EXERCISE PROMPT:
After finding the line with "destruct (pin_until_height (state" in the entries below, retype exactly each line from there through the line with "Lemma ancestor_walk_spec T", including that final line.

THE INPUT:
________________________________________

(* ===== verification/TreeHeights.v ===== *)
(** * Height rows and ancestry

    What the bookkeeping rows say: the indexed height range, the heights left by a
    rewind, and the ancestry test along parent rows. *)
From S2P Require Import Prelude Bytes Rocks TreeNode TreeDb BTree TreeRefine TreeBatch.
From S2P Require Import TreeBlocks.

Open Scope nat_scope.

Section Heights.
Context {DB : Type} {rocks : RocksDB DB} {laws : RocksLaws DB}.
Context {codec : NodeCodec} (U : BptreeNode -> Prop) {HU : CodecLaws U}.

Abbreviation tree_inv := (tree_inv U).

(** A height has a committed block. *)
Definition indexed (T : VersionedTreeDb DB) (h : Z) : Prop :=
  in_u32 h /\ is_Some (db_view (tdb T) !! height_block_key h).

(** The height rows, in key order. *)
Definition height_rows (T : VersionedTreeDb DB) : list kv :=
  filter (fun e : kv => starts_with e.1 HEIGHT_BLOCK_PREFIX = true) (map_entries (db_view (tdb T))).

Lemma starts_height h : starts_with (height_block_key h) HEIGHT_BLOCK_PREFIX = true.
Proof. apply starts_with_app. Qed.

Lemma height_rows_decode T k v :
  tree_inv T -> (k, v) ∈ height_rows T ->
  exists h, in_u32 h /\ k = height_block_key h /\ decode_height_block_key k = Some h
    /\ indexed T h.
Proof.
  intros HI [Hk Hin%map_entries_elem]%list_elem_of_filter. cbn in Hk.
  destruct (ti_heights _ _ HI k v Hk Hin) as (_ & h & Hh & ->). exists h.
  split_all; [done|done|by apply decode_height_key|]. split; eauto.
Qed.

Lemma indexed_row T h : indexed T h -> exists v, (height_block_key h, v) ∈ height_rows T.
Proof.
  intros [_ [v Hv]]. exists v. apply list_elem_of_filter. split; [apply starts_with_app|].
  by apply map_entries_elem.
Qed.

Lemma height_rows_sorted T : sorted_entries (height_rows T).
Proof. apply sorted_entries_filter, map_entries_sorted. Qed.

(** Key order is height order. *)
Lemma height_key_lt a b :
  in_u32 a -> in_u32 b -> height_block_key a <b height_block_key b <-> (a < b)%Z.
Proof. intros Ha Hb. unfold height_block_key. rewrite blt_app. by apply be_bytes_u32_lt. Qed.

Lemma height_key_le a b :
  in_u32 a -> in_u32 b -> height_block_key a <=b height_block_key b -> (a <= b)%Z.
Proof.
  intros Ha Hb [Hlt|Heq]%ble_lteq; [apply height_key_lt in Hlt; [lia|done|done]|].
  apply height_block_key_inj in Heq; [lia|done|done].
Qed.

Lemma sorted_head_le l e x : sorted_entries (e :: l) -> x ∈ e :: l -> e.1 <=b x.1.
Proof.
  intros [_ Hall]%StronglySorted_inv [->|Hx]%elem_of_cons; [apply ble_refl|].
  rewrite Forall_forall in Hall. by apply blt_ble, Hall.
Qed.

Lemma sorted_last_le l e x : sorted_entries (l ++ [e]) -> x ∈ l ++ [e] -> x.1 <=b e.1.
Proof.
  intros (Hlt & _ & _)%StronglySorted_app [Hx|Hx]%elem_of_app.
  - apply blt_ble. apply (Hlt x e Hx). set_solver.
  - apply list_elem_of_singleton in Hx as ->. apply ble_refl.
Qed.

(** The forward walk reads the first height row. *)
Lemma first_height_rows rows :
  first_indexed_height rows
  = first_indexed_height (take_while (fun e : kv => starts_with e.1 HEIGHT_BLOCK_PREFIX) rows).
Proof.
  induction rows as [|[k v] rows IH]; [done|]. cbn [first_indexed_height take_while fst].
  destruct (starts_with k HEIGHT_BLOCK_PREFIX) eqn:E; cbn [negb]; [|done].
  cbn [first_indexed_height]. rewrite E. cbn [negb]. by destruct (decode_height_block_key k).
Qed.

(** The reverse walk skips what lies above the prefix. *)
Lemma last_height_rows rows d :
  (forall k v, (k, v) ∈ rows -> starts_with k HEIGHT_BLOCK_PREFIX = true ->
     is_Some (decode_height_block_key k)) ->
  last_indexed_height rows d
  = match take_while (fun e : kv => negb (bytes_ltb e.1 HEIGHT_BLOCK_PREFIX)) rows with
    | rs => match filter (fun e : kv => starts_with e.1 HEIGHT_BLOCK_PREFIX = true) rs with
            | [] => d
            | e :: _ => default d (decode_height_block_key e.1)
            end
    end.
Proof.
  induction rows as [|[k v] rows IH]; intros Hd; [done|].
  specialize (IH (fun k' v' Hin => Hd k' v' (list_elem_of_further _ _ _ Hin))).
  cbn [last_indexed_height take_while fst].
  destruct (starts_with k HEIGHT_BLOCK_PREFIX) eqn:E; cbn [negb].
  - assert (bytes_ltb k HEIGHT_BLOCK_PREFIX = false) as ->.
    { apply prefix_range in E as [E _]. done. }
    cbn [negb]. rewrite filter_cons_True by done. cbn [fst].
    destruct (Hd k v) as [h ->]; [set_solver|done|done].
  - destruct (bytes_ltb k HEIGHT_BLOCK_PREFIX); cbn [negb]; [done|].
    rewrite filter_cons_False by (cbn [fst]; congruence). exact IH.
Qed.

Lemma bounds_first T :
  tree_inv T ->
  first_indexed_height (db_iter_from (tdb T) HEIGHT_BLOCK_PREFIX)
  = head (height_rows T) ≫= fun e => decode_height_block_key e.1.
Proof.
  intros HI. rewrite first_height_rows, db_prefix_scan. fold (height_rows T).
  destruct (height_rows T) as [|[k v] rs] eqn:E; [done|].
  destruct (height_rows_decode T k v HI) as (h & _ & -> & Hd & _); [rewrite E; set_solver|].
  cbn [first_indexed_height]. rewrite starts_height. cbn [negb head mbind option_bind fst].
  by rewrite Hd.
Qed.

Lemma bounds_last T e d :
  tree_inv T -> prefix_end_exclusive HEIGHT_BLOCK_PREFIX = Some e ->
  last_indexed_height (db_iter_from_rev (tdb T) e) d
  = default d (last (height_rows T) ≫= fun r => decode_height_block_key r.1).
Proof.
  intros HI He. rewrite db_iter_from_rev_spec, last_height_rows.
  2: { intros k v Hin Hk. apply elem_of_reverse, list_elem_of_filter in Hin as [_ Hin].
       destruct (height_rows_decode T k v HI) as (h & _ & _ & -> & _); [|eauto].
       by apply list_elem_of_filter. }
  rewrite take_while_filter.
  2: { apply (sorted_weaken (fun a b : kv => key_lt b a)).
       - unfold key_lt. intros a b _ _ Hlt. rewrite !negb_false_iff. intros H.
         change (b.1 <b HEIGHT_BLOCK_PREFIX). change (a.1 <b HEIGHT_BLOCK_PREFIX) in H. border.
       - assert (Hr : forall l, sorted_entries l -> StronglySorted (fun a b => key_lt b a) (reverse l)).
         { induction 1 as [|x l Hs IH Hall]; [constructor|]. rewrite reverse_cons.
           apply StronglySorted_app_2; [|done|by repeat constructor].
           intros a b Ha ->%list_elem_of_singleton. rewrite Forall_forall in Hall.
           by apply Hall, elem_of_reverse. }
         apply Hr, sorted_entries_filter, map_entries_sorted. }
  rewrite !filter_reverse, !list_filter_filter_l.
  2: { intros a [_ Ha]%prefix_range. rewrite He in Ha. by apply blt_ble. }
  2: { intros a [Ha _]%prefix_range. by rewrite negb_true_iff. }
  fold (height_rows T). destruct (height_rows T) as [|r rs] using rev_ind; [done|].
  by rewrite reverse_snoc, last_snoc.
Qed.

(** [indexed_height_bounds]: the least and the greatest indexed height. *)
Lemma bounds_spec T :
  tree_inv T ->
  match indexed_height_bounds T with
  | None => forall h, ~ indexed T h
  | Some (lo, hi) => indexed T lo /\ indexed T hi /\ forall h, indexed T h -> (lo <= h <= hi)%Z
  end.
Proof.
  intros HI. unfold indexed_height_bounds. rewrite bounds_first by done.
  destruct (prefix_end_exclusive HEIGHT_BLOCK_PREFIX) as [e|] eqn:He; [|by vm_compute in He].
  pose proof (height_rows_sorted T) as Hs.
  destruct (height_rows T) as [|[k v] rs] eqn:Er; cbn [head mbind option_bind].
  { intros h (w & Hw)%indexed_row. rewrite Er in Hw. by apply elem_of_nil in Hw. }
  destruct (height_rows_decode T k v HI) as (lo & Hlo & -> & Hd & Hilo); [rewrite Er; set_solver|].
  cbn [fst]. rewrite Hd. rewrite (bounds_last T e lo HI He), Er.
  destruct (last ((height_block_key lo, v) :: rs)) as [[k' v']|] eqn:El; [|by destruct rs using rev_ind; rewrite ?app_comm_cons, ?last_snoc in El].
  destruct (height_rows_decode T k' v' HI) as (hi & Hhi & -> & Hd' & Hihi).
  { rewrite Er. apply last_Some in El as [l' El]. rewrite El. set_solver. }
  cbn [mbind option_bind fst default]. rewrite Hd'. cbn. split_all; [done|done|].
  intros h Hh. destruct (indexed_row _ _ Hh) as [w Hw]. rewrite Er in Hw. destruct Hh as [Hu _].
  split.
  - apply height_key_le; [done|done|]. apply (sorted_head_le _ _ _ Hs Hw).
  - apply last_Some in El as [l' El]. rewrite El in Hs, Hw.
    apply height_key_le; [done|done|]. apply (sorted_last_le _ _ _ Hs Hw).
Qed.

(** ** After a rewind *)

(** Heights a rewind to [target] drops. *)
Definition above (target : option Z) (h : Z) : bool :=
  match target with Some t => (t <? h)%Z | None => true end.

Lemma stale_height_iff T target h :
  in_u32 h ->
  height_block_key h ∈ stale_keys T target
  <-> is_Some (db_view (tdb T) !! height_block_key h) /\ above target h = true.
Proof.
  intros Hh. rewrite stale_keys_elem. unfold is_stale. cbn [fst].
  rewrite decode_height_key by done. split.
  - intros [[_ (v & Hv & Ha)]|(k & b & E & _)]; [eauto|].
    exfalso. revert E. key_ne.
  - intros [[v Hv] Ha]. left. split; [apply starts_height|eauto].
Qed.

Lemma rewind_heights T target T' h :
  rewind_to_height T target = inl T' -> in_u32 h ->
  blockhash_for_height T' h = if above target h then None else blockhash_for_height T h.
Proof.
  intros He Hh. rewrite rewind_eq in He.
  destruct (rewind_target T target) as [[root block]|]; [|done]. injection He as <-.
  unfold blockhash_for_height. cbn [tdb]. rewrite !db_get_spec, (rewind_row U) by auto with keys.
  pose proof (stale_height_iff T target h Hh) as Hiff. case_decide as Hd.
  - apply Hiff in Hd as [_ ->]. done.
  - destruct (above target h); [|done].
    destruct (db_view (tdb T) !! height_block_key h) eqn:E; [|done]. exfalso. apply Hd, Hiff. eauto.
Qed.

(** Committed block roots and parents outlive a rewind. *)
Lemma rewind_keeps_rows T target T' b :
  rewind_to_height T target = inl T' ->
  db_view (tdb T') !! block_root_key b = db_view (tdb T) !! block_root_key b
  /\ db_view (tdb T') !! block_parent_key b = db_view (tdb T) !! block_parent_key b.
Proof.
  intros He. rewrite rewind_eq in He.
  destruct (rewind_target T target) as [[root block]|]; [|done]. injection He as <-. cbn [tdb].
  rewrite !(rewind_row U) by auto with keys.
  rewrite !decide_False; [done| |];
    (intros [[H _]|(x & c & E & _)]%stale_keys_elem; [done|revert E; key_ne]).
Qed.

(** ** After a commit *)

Lemma finish_row T ctx k v :
  current_block (state T) = Some ctx -> k ∉ META_KEYS ->
  apply_ops (db_view (tdb T)) (block_rows ctx) !! k = Some v ->
  db_get (tdb (finish_block T)) k = Some v.
Proof. intros Ec Hk Hv. by rewrite db_get_spec, (finish_view_row T ctx). Qed.

(** The committed block can be found by hash and by height. *)
Lemma finish_result T ctx :
  tree_inv T -> current_block (state T) = Some ctx ->
  let T' := finish_block T in
  root_for_blockhash T' (bc_block_hash ctx) = Some (bc_working_root ctx)
  /\ blockhash_for_height T' (bc_height ctx) = Some (bc_block_hash ctx)
  /\ height_for_blockhash T' (bc_block_hash ctx) = Some (bc_height ctx)
  /\ parent_for_blockhash T' (bc_block_hash ctx) = Some (bc_parent_hash ctx)
  /\ current_block (state T') = None
  /\ active_root T' = (if held_by_pin (state T) (bc_height ctx) then active_root T
                       else bc_working_root ctx).
Proof.
  intros HI Ec T'. destruct (ti_current _ _ HI _ Ec) as [Hv Hh Hp Hu].
  pose proof (is_version_len U _ _ Hv) as Hr.
  assert (Hst : state T' = finish_state (state T) ctx) by (unfold T'; by rewrite (finish_block_eq _ _ Ec)).
  assert (Hc : current_block (state T') = None).
  { rewrite Hst. unfold finish_state. by destruct (held_by_pin _ _). }
  unfold root_for_blockhash, blockhash_for_height, height_for_blockhash, parent_for_blockhash.
  rewrite Hc. unfold T' at 1 2 3 4.
  rewrite (finish_row T ctx (block_root_key (bc_block_hash ctx)) (bc_working_root ctx)),
    (finish_row T ctx (height_block_key (bc_height ctx)) (bc_block_hash ctx)),
    (finish_row T ctx (block_height_key (bc_block_hash ctx)) (be_bytes 4 (bc_height ctx))),
    (finish_row T ctx (block_parent_key (bc_block_hash ctx)) (bc_parent_hash ctx));
    try done; try (by auto with keys);
    try (cbn [block_rows apply_ops foldl apply_op]; map_keys; done).
  rewrite !read32_len, read_u32_be by done. split_all; try done.
  unfold active_root. rewrite Hst. unfold finish_state.
  pose proof (ti_pin_pair _ _ HI) as Hpp. unfold held_by_pin.
  destruct (pin_until_height (state T)) as [u|] eqn:Eu; [by destruct (_ <=? u)%Z|]. cbn.
  destruct (pinned_root (state T)); [|done]. exfalso.
  destruct (proj1 Hpp ltac:(eauto)) as [? ?]. done.
Qed.

(** ** Ancestry *)

Definition parent_step (T : VersionedTreeDb DB) (d p : bytes) : Prop :=
  parent_for_blockhash T d = Some p.

Lemma ancestor_walk_spec T n d x :
  ancestor_walk T n d = Some x <-> nsteps (parent_step T) n d x.
Proof.
  revert d; induction n as [|n IH]; intros d; cbn [ancestor_walk].
  - split; [intros [= ->]; constructor|by inversion 1].
  - split.
    + destruct (parent_for_blockhash T d) as [p|] eqn:E; [|done].
      intros H%IH. by econstructor.
    + inversion 1 as [|? ? p ? Hp Hn]; subst. unfold parent_step in Hp. rewrite Hp. by apply IH.
Qed.

Lemma is_ancestor_spec T a d ha hd :
  height_for_blockhash T a = Some ha -> height_for_blockhash T d = Some hd ->
  is_ancestor T a d = true
  <-> exists n, (hd = ha + Z.of_nat n)%Z /\ nsteps (parent_step T) n d a.
Proof.
  intros Ha Hd. unfold is_ancestor. rewrite Ha, Hd. destruct (Z.ltb_spec hd ha).
  { split; [done|]. intros (n & -> & _). lia. }
  split.
  - destruct (ancestor_walk T _ d) as [x|] eqn:E; [|done]. unfold bytes_eqb.
    intros ->%bool_decide_eq_true. eexists. split; [|by apply ancestor_walk_spec]. lia.
  - intros (n & -> & Hn). replace (Z.to_nat (ha + Z.of_nat n - ha)) with n by lia.
    apply ancestor_walk_spec in Hn. rewrite Hn. by apply bool_decide_eq_true.
Qed.

End Heights.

________________________________________

RESPONSE:
  destruct (pin_until_height (state T)) as [u|] eqn:Eu; [by destruct (_ <=? u)%Z|]. cbn.
  destruct (pinned_root (state T)); [|done]. exfalso.
  destruct (proj1 Hpp ltac:(eauto)) as [? ?]. done.
Qed.

(** ** Ancestry *)

Definition parent_step (T : VersionedTreeDb DB) (d p : bytes) : Prop :=
  parent_for_blockhash T d = Some p.

Lemma ancestor_walk_spec T n d x :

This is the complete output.